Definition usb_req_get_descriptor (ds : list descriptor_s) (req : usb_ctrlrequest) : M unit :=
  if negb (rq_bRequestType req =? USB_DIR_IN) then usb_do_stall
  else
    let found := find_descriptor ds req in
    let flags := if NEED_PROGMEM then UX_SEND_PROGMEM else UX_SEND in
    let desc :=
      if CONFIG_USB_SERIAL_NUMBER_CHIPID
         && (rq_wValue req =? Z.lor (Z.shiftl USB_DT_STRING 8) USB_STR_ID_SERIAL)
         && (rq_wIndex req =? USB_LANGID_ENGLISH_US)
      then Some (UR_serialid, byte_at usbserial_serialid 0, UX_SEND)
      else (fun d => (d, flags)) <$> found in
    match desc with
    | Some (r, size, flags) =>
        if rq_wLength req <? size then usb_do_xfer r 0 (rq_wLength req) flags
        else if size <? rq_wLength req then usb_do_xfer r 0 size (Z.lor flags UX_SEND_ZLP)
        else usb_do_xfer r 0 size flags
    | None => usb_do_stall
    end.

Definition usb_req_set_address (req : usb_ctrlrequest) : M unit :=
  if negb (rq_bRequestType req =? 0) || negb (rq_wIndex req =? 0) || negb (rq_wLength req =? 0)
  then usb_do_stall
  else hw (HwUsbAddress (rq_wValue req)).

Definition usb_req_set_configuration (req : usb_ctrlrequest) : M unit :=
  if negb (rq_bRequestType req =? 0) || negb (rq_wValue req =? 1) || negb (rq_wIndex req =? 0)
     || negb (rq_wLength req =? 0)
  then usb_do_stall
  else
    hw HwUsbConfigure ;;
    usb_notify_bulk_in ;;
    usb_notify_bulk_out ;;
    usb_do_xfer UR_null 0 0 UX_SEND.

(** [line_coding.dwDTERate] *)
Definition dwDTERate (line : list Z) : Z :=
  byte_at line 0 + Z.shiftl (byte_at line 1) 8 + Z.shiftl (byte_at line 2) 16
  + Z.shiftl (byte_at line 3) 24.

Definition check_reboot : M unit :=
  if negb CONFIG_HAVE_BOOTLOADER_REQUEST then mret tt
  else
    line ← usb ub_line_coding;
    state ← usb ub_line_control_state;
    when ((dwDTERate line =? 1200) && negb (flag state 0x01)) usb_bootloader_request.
- - -
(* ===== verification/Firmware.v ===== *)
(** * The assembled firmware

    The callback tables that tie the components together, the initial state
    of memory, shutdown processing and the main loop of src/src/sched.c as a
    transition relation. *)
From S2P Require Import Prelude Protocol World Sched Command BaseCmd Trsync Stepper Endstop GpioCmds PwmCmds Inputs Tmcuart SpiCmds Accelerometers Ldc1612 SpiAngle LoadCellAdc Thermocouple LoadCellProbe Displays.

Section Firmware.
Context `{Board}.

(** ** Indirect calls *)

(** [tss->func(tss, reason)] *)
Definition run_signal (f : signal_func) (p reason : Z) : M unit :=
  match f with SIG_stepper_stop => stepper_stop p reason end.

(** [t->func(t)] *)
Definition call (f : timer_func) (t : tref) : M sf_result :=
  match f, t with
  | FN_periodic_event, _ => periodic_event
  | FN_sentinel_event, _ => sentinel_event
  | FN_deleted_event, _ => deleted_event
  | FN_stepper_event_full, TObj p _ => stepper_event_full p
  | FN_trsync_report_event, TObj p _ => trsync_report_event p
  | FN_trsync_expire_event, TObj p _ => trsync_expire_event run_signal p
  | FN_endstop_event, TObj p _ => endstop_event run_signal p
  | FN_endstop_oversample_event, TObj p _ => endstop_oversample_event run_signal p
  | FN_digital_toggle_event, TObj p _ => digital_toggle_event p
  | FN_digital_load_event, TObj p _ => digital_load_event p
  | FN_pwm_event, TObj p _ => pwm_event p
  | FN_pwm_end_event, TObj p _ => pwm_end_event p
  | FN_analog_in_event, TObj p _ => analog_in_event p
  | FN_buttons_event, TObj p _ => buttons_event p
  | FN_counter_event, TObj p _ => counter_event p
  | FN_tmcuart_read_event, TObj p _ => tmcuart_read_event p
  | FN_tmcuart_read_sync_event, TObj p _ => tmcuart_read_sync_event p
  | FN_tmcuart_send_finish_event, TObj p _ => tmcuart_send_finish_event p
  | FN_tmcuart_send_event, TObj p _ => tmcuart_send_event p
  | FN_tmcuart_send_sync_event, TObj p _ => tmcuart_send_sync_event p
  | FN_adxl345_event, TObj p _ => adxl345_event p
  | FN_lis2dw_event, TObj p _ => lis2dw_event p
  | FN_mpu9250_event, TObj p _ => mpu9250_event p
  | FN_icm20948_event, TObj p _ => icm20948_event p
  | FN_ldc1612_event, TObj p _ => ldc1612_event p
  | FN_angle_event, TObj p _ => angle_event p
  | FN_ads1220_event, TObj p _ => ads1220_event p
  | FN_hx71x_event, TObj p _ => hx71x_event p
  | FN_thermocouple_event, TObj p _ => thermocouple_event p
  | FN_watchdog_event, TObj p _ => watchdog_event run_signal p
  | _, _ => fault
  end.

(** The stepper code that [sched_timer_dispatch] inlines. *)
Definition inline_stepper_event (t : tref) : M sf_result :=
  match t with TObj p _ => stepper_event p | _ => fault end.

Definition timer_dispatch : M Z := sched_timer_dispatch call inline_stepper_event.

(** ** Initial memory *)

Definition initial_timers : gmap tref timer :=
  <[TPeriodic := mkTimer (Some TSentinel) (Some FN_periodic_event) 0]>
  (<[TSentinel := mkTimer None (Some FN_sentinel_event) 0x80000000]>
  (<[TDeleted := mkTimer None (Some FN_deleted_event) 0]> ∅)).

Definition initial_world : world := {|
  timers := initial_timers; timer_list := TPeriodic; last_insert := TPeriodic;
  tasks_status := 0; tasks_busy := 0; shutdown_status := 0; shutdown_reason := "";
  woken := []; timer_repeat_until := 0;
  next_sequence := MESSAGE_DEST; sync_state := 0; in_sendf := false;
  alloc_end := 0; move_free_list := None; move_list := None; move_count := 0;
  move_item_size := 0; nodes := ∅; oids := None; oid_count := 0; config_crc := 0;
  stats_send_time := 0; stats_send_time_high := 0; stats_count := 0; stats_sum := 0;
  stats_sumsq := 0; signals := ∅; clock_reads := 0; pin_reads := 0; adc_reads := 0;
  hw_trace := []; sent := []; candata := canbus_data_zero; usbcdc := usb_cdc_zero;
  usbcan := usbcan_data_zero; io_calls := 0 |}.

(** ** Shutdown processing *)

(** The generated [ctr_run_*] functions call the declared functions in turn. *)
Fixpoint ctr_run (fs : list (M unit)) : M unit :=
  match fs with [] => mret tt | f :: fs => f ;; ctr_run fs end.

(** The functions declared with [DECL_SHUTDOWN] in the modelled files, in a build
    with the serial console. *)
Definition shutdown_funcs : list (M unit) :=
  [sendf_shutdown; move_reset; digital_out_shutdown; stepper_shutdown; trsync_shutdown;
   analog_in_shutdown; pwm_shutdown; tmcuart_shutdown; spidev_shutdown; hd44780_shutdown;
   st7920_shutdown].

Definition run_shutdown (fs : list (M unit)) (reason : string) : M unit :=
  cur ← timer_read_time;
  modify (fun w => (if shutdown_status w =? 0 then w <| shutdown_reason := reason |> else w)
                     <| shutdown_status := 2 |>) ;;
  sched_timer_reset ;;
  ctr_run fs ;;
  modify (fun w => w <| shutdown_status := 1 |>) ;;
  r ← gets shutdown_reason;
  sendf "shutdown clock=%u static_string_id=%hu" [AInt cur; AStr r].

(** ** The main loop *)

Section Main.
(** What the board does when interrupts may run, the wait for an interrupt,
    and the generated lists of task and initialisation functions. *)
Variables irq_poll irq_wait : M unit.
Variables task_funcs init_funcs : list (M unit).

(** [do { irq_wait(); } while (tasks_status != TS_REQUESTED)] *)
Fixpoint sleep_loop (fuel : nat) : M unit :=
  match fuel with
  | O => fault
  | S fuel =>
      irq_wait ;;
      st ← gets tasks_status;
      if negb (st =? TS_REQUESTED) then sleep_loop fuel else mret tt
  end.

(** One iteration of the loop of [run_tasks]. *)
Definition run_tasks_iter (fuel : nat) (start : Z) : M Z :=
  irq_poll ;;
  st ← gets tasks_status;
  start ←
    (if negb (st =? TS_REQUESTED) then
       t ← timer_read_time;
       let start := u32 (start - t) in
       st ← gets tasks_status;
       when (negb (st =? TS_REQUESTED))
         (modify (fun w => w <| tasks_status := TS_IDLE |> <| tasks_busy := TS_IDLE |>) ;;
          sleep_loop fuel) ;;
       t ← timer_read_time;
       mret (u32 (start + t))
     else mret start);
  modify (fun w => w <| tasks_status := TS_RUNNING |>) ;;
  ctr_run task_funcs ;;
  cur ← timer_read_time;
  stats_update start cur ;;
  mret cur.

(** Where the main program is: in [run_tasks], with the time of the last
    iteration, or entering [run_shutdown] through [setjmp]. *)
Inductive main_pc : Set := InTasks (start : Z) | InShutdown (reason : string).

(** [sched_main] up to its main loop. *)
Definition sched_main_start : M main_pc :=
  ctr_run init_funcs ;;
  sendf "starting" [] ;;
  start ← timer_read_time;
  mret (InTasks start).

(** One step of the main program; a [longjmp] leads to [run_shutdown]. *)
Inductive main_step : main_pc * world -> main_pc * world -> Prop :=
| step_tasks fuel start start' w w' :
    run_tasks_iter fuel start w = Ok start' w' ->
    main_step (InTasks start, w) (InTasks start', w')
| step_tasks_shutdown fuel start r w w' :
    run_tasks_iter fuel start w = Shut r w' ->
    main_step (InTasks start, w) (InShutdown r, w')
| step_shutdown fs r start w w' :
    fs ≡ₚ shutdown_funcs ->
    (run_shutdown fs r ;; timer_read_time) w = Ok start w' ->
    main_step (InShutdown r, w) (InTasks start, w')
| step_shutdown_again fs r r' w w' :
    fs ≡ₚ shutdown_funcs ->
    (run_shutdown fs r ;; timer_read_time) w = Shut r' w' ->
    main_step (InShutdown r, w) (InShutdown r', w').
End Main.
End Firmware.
- - -
Required action:
With the first line being the one containing "if negb (rq_bRequestType req =? 0) || negb (rq_wIndex" and the last line the one containing "byte_at line 0", transcribe exactly the lines above that fall in that range.

Answer:
  if negb (rq_bRequestType req =? 0) || negb (rq_wIndex req =? 0) || negb (rq_wLength req =? 0)
  then usb_do_stall
  else hw (HwUsbAddress (rq_wValue req)).

Definition usb_req_set_configuration (req : usb_ctrlrequest) : M unit :=
  if negb (rq_bRequestType req =? 0) || negb (rq_wValue req =? 1) || negb (rq_wIndex req =? 0)
     || negb (rq_wLength req =? 0)
  then usb_do_stall
  else
    hw HwUsbConfigure ;;
    usb_notify_bulk_in ;;
    usb_notify_bulk_out ;;
    usb_do_xfer UR_null 0 0 UX_SEND.

(** [line_coding.dwDTERate] *)
Definition dwDTERate (line : list Z) : Z :=
  byte_at line 0 + Z.shiftl (byte_at line 1) 8 + Z.shiftl (byte_at line 2) 16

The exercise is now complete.